→ The problem: Each line below should be copied exactly as it stands.

→ Study material:

======

(** * mirror_write: stroke capture and dual-zone rendering

    A shallow embedding of the whiteboard's core:

    - [Types]      : src/types.ts (points, strokes, the zone enum, the tool type);
    - [Canvas]     : the part of the browser's [CanvasRenderingContext2D] the
                     program drives, as a recording context: every property
                     assignment and method call is appended to a trace, and
                     every painting call ([stroke], [clearRect]) is appended,
                     with the drawing state it was issued under, to the surface;
    - [DrawUtils]  : src/utils/drawUtils.ts ([drawStroke], [getNormalizedPoint]);
    - [CanvasZone] : src/components/CanvasZone.tsx (mirror and visibility
                     decisions, [render], the pointer-event wrappers, the view);
    - [App]        : src/App.tsx (the session state and its event handlers).

    A JavaScript [number] is an IEEE 754 binary64 value: it is modelled by the
    kernel's primitive [float], whose operations round as JavaScript's do.

    React state: a handler closes over the values of the render it was created
    in and queues updates ([setX(v)] or [setX(prev => ...)]).  Handlers are
    modelled as functions from that snapshot to the list of queued updates;
    [App.dispatch] applies the queue to the state and re-renders, so the next
    handler sees the new values (one render per event). *)

From Stdlib Require Import Floats ZArith List Bool String Lia DecimalString.
Import ListNotations.

Local Open Scope string_scope.
Local Open Scope list_scope.

(* ------------------------------------------------------------------ *)
(** * src/types.ts *)

Module Types.

Definition number := float.

(** [Point]: normalised coordinates. *)
Record Point := { x : number; y : number }.

(** [Stroke]; [isEraser?: boolean] is an optional field. *)
Record Stroke := {
  points : list Point;
  color : string;
  width : number;
  isEraser : option bool
}.

(** [enum ActiveZone]. *)
Inductive ActiveZone := TOP | BOTTOM.

(** [type ToolType = "pen" | "eraser"]. *)
Inductive ToolType := pen | eraser.

(** [a === b] on zones, [a !== b] is its negation. *)
Definition zone_eqb (a b : ActiveZone) : bool :=
  match a, b with
  | TOP, TOP | BOTTOM, BOTTOM => true
  | _, _ => false
  end.

Definition tool_eqb (a b : ToolType) : bool :=
  match a, b with
  | pen, pen | eraser, eraser => true
  | _, _ => false
  end.

(** JavaScript truthiness of an optional boolean ([undefined] is falsy). *)
Definition truthy (b : option bool) : bool :=
  match b with
  | Some true => true
  | _ => false
  end.
(** * Financial report analyzer: file parsing, AI response parsing and
      dashboard derivation

    A shallow embedding of the pure core of the repository:

    - [GeminiAnalysisService.parseAnalysisResponse] and
      [GeminiAnalysisService.validateContent]   (src/lib/gemini.ts)
    - [FileParsingService.parseCSV]                (file parser)
    - [DashboardService.generateDashboard] with its helpers
      [generateChartData], [generateInsights], [extractNumericValue],
      [extractPercentageValue]                     (dashboard service)

    ECMAScript strings are sequences of UTF-16 code units; numbers are
    IEEE-754 binary64 values.  Both are modelled as such: a string is a
    list of code units, a number is a [spec_float] of precision 53. *)

From Stdlib Require Import List NArith ZArith Bool Lia String Ascii.
From Stdlib Require Import DecimalString.
From Stdlib Require Import Floats.SpecFloat.
Import ListNotations.

Set Implicit Arguments.

(* ================================================================== *)
(** * 1. The ECMAScript built-ins the sources rely on              *)
(* ================================================================== *)

Module JS.

Local Open Scope N_scope.

(** ** Strings *)

(** A code unit and a string.  Both are notations, so that a string is
    syntactically a list wherever it occurs. *)
Abbreviation char := N (only parsing).
Abbreviation jsstring := (list N) (only parsing).

(** An ASCII literal as a string of code units. *)
Definition str (s : string) : jsstring :=
  map N_of_ascii (list_ascii_of_string s).
Arguments str s%_string.

(** The code unit of a one-character ASCII literal. *)
Definition code (s : string) : char := hd 0 (str s).
Arguments code s%_string.

(** A literal in which the apostrophe stands for the quotation mark
    (code unit 34), for writing JSON texts. *)
Definition strq (s : string) : jsstring :=
  map (fun c => if c =? 39 then 34 else c) (str s).
Arguments strq s%_string.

======

→ Reply:
(** * mirror_write: stroke capture and dual-zone rendering

    A shallow embedding of the whiteboard's core:

    - [Types]      : src/types.ts (points, strokes, the zone enum, the tool type);
    - [Canvas]     : the part of the browser's [CanvasRenderingContext2D] the
                     program drives, as a recording context: every property
                     assignment and method call is appended to a trace, and
                     every painting call ([stroke], [clearRect]) is appended,
                     with the drawing state it was issued under, to the surface;
    - [DrawUtils]  : src/utils/drawUtils.ts ([drawStroke], [getNormalizedPoint]);
    - [CanvasZone] : src/components/CanvasZone.tsx (mirror and visibility
                     decisions, [render], the pointer-event wrappers, the view);
    - [App]        : src/App.tsx (the session state and its event handlers).

    A JavaScript [number] is an IEEE 754 binary64 value: it is modelled by the
    kernel's primitive [float], whose operations round as JavaScript's do.

    React state: a handler closes over the values of the render it was created
    in and queues updates ([setX(v)] or [setX(prev => ...)]).  Handlers are
    modelled as functions from that snapshot to the list of queued updates;
    [App.dispatch] applies the queue to the state and re-renders, so the next
    handler sees the new values (one render per event). *)

From Stdlib Require Import Floats ZArith List Bool String Lia DecimalString.
Import ListNotations.

Local Open Scope string_scope.
Local Open Scope list_scope.

(* ------------------------------------------------------------------ *)
(** * src/types.ts *)

Module Types.

Definition number := float.

(** [Point]: normalised coordinates. *)
Record Point := { x : number; y : number }.

(** [Stroke]; [isEraser?: boolean] is an optional field. *)
Record Stroke := {
  points : list Point;
  color : string;
  width : number;
  isEraser : option bool
}.

(** [enum ActiveZone]. *)
Inductive ActiveZone := TOP | BOTTOM.

(** [type ToolType = "pen" | "eraser"]. *)
Inductive ToolType := pen | eraser.

(** [a === b] on zones, [a !== b] is its negation. *)
Definition zone_eqb (a b : ActiveZone) : bool :=
  match a, b with
  | TOP, TOP | BOTTOM, BOTTOM => true
  | _, _ => false
  end.

Definition tool_eqb (a b : ToolType) : bool :=
  match a, b with
  | pen, pen | eraser, eraser => true
  | _, _ => false
  end.

(** JavaScript truthiness of an optional boolean ([undefined] is falsy). *)
Definition truthy (b : option bool) : bool :=
  match b with
  | Some true => true
  | _ => false
  end.
(** * Financial report analyzer: file parsing, AI response parsing and
      dashboard derivation

    A shallow embedding of the pure core of the repository:

    - [GeminiAnalysisService.parseAnalysisResponse] and
      [GeminiAnalysisService.validateContent]   (src/lib/gemini.ts)
    - [FileParsingService.parseCSV]                (file parser)
    - [DashboardService.generateDashboard] with its helpers
      [generateChartData], [generateInsights], [extractNumericValue],
      [extractPercentageValue]                     (dashboard service)

    ECMAScript strings are sequences of UTF-16 code units; numbers are
    IEEE-754 binary64 values.  Both are modelled as such: a string is a
    list of code units, a number is a [spec_float] of precision 53. *)

From Stdlib Require Import List NArith ZArith Bool Lia String Ascii.
From Stdlib Require Import DecimalString.
From Stdlib Require Import Floats.SpecFloat.
Import ListNotations.

Set Implicit Arguments.

(* ================================================================== *)
(** * 1. The ECMAScript built-ins the sources rely on              *)
(* ================================================================== *)

Module JS.

Local Open Scope N_scope.

(** ** Strings *)

(** A code unit and a string.  Both are notations, so that a string is
    syntactically a list wherever it occurs. *)
Abbreviation char := N (only parsing).
Abbreviation jsstring := (list N) (only parsing).

(** An ASCII literal as a string of code units. *)
Definition str (s : string) : jsstring :=
  map N_of_ascii (list_ascii_of_string s).
Arguments str s%_string.

(** The code unit of a one-character ASCII literal. *)
Definition code (s : string) : char := hd 0 (str s).
Arguments code s%_string.

(** A literal in which the apostrophe stands for the quotation mark
    (code unit 34), for writing JSON texts. *)
Definition strq (s : string) : jsstring :=
  map (fun c => if c =? 39 then 34 else c) (str s).
Arguments strq s%_string.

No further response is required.